• _Your instructions_
Could you return the listing below exactly, with every line intact?
+---+
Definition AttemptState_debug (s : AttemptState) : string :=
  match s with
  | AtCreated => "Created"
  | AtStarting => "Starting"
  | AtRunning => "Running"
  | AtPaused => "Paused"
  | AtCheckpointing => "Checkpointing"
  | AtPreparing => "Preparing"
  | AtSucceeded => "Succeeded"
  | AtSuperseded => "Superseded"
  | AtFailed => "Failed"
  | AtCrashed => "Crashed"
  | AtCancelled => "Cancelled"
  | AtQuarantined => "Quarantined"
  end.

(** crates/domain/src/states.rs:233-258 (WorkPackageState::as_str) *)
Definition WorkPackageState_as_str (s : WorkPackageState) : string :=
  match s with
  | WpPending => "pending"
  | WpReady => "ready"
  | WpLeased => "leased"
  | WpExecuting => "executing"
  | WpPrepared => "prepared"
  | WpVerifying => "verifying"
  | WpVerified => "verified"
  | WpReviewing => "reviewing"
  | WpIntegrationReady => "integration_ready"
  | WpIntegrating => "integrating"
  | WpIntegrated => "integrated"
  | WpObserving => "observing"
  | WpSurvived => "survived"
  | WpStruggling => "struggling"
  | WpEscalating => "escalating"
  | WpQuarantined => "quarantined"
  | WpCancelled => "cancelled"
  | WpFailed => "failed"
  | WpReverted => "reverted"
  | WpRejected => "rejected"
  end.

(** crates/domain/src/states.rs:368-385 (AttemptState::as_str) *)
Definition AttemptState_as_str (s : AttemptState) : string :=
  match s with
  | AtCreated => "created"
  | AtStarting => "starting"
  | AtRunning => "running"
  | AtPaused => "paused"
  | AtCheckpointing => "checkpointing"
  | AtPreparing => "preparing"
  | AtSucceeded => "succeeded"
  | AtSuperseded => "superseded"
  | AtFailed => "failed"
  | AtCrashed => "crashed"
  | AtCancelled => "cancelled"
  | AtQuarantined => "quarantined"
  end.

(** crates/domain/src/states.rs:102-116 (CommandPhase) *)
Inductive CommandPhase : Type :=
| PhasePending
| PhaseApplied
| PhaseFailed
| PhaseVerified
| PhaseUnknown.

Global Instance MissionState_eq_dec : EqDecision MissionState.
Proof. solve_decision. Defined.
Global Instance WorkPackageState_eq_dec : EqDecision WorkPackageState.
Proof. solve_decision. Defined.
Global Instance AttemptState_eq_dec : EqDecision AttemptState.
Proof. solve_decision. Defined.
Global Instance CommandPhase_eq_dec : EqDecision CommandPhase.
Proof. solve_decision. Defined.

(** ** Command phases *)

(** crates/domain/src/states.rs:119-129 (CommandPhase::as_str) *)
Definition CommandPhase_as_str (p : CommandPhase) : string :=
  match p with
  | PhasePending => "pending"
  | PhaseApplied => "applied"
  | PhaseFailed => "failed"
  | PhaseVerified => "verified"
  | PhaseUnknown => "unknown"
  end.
+---+
• _Answer box_
Definition AttemptState_debug (s : AttemptState) : string :=
  match s with
  | AtCreated => "Created"
  | AtStarting => "Starting"
  | AtRunning => "Running"
  | AtPaused => "Paused"
  | AtCheckpointing => "Checkpointing"
  | AtPreparing => "Preparing"
  | AtSucceeded => "Succeeded"
  | AtSuperseded => "Superseded"
  | AtFailed => "Failed"
  | AtCrashed => "Crashed"
  | AtCancelled => "Cancelled"
  | AtQuarantined => "Quarantined"
  end.

(** crates/domain/src/states.rs:233-258 (WorkPackageState::as_str) *)
Definition WorkPackageState_as_str (s : WorkPackageState) : string :=
  match s with
  | WpPending => "pending"
  | WpReady => "ready"
  | WpLeased => "leased"
  | WpExecuting => "executing"
  | WpPrepared => "prepared"
  | WpVerifying => "verifying"
  | WpVerified => "verified"
  | WpReviewing => "reviewing"
  | WpIntegrationReady => "integration_ready"
  | WpIntegrating => "integrating"
  | WpIntegrated => "integrated"
  | WpObserving => "observing"
  | WpSurvived => "survived"
  | WpStruggling => "struggling"
  | WpEscalating => "escalating"
  | WpQuarantined => "quarantined"
  | WpCancelled => "cancelled"
  | WpFailed => "failed"
  | WpReverted => "reverted"
  | WpRejected => "rejected"
  end.

(** crates/domain/src/states.rs:368-385 (AttemptState::as_str) *)
Definition AttemptState_as_str (s : AttemptState) : string :=
  match s with
  | AtCreated => "created"
  | AtStarting => "starting"
  | AtRunning => "running"
  | AtPaused => "paused"
  | AtCheckpointing => "checkpointing"
  | AtPreparing => "preparing"
  | AtSucceeded => "succeeded"
  | AtSuperseded => "superseded"
  | AtFailed => "failed"
  | AtCrashed => "crashed"
  | AtCancelled => "cancelled"
  | AtQuarantined => "quarantined"
  end.

(** crates/domain/src/states.rs:102-116 (CommandPhase) *)
Inductive CommandPhase : Type :=
| PhasePending
| PhaseApplied
| PhaseFailed
| PhaseVerified
| PhaseUnknown.

Global Instance MissionState_eq_dec : EqDecision MissionState.
Proof. solve_decision. Defined.
Global Instance WorkPackageState_eq_dec : EqDecision WorkPackageState.
Proof. solve_decision. Defined.
Global Instance AttemptState_eq_dec : EqDecision AttemptState.
Proof. solve_decision. Defined.
Global Instance CommandPhase_eq_dec : EqDecision CommandPhase.
Proof. solve_decision. Defined.

(** ** Command phases *)

(** crates/domain/src/states.rs:119-129 (CommandPhase::as_str) *)
Definition CommandPhase_as_str (p : CommandPhase) : string :=
  match p with
  | PhasePending => "pending"
  | PhaseApplied => "applied"
  | PhaseFailed => "failed"
  | PhaseVerified => "verified"
  | PhaseUnknown => "unknown"
  end.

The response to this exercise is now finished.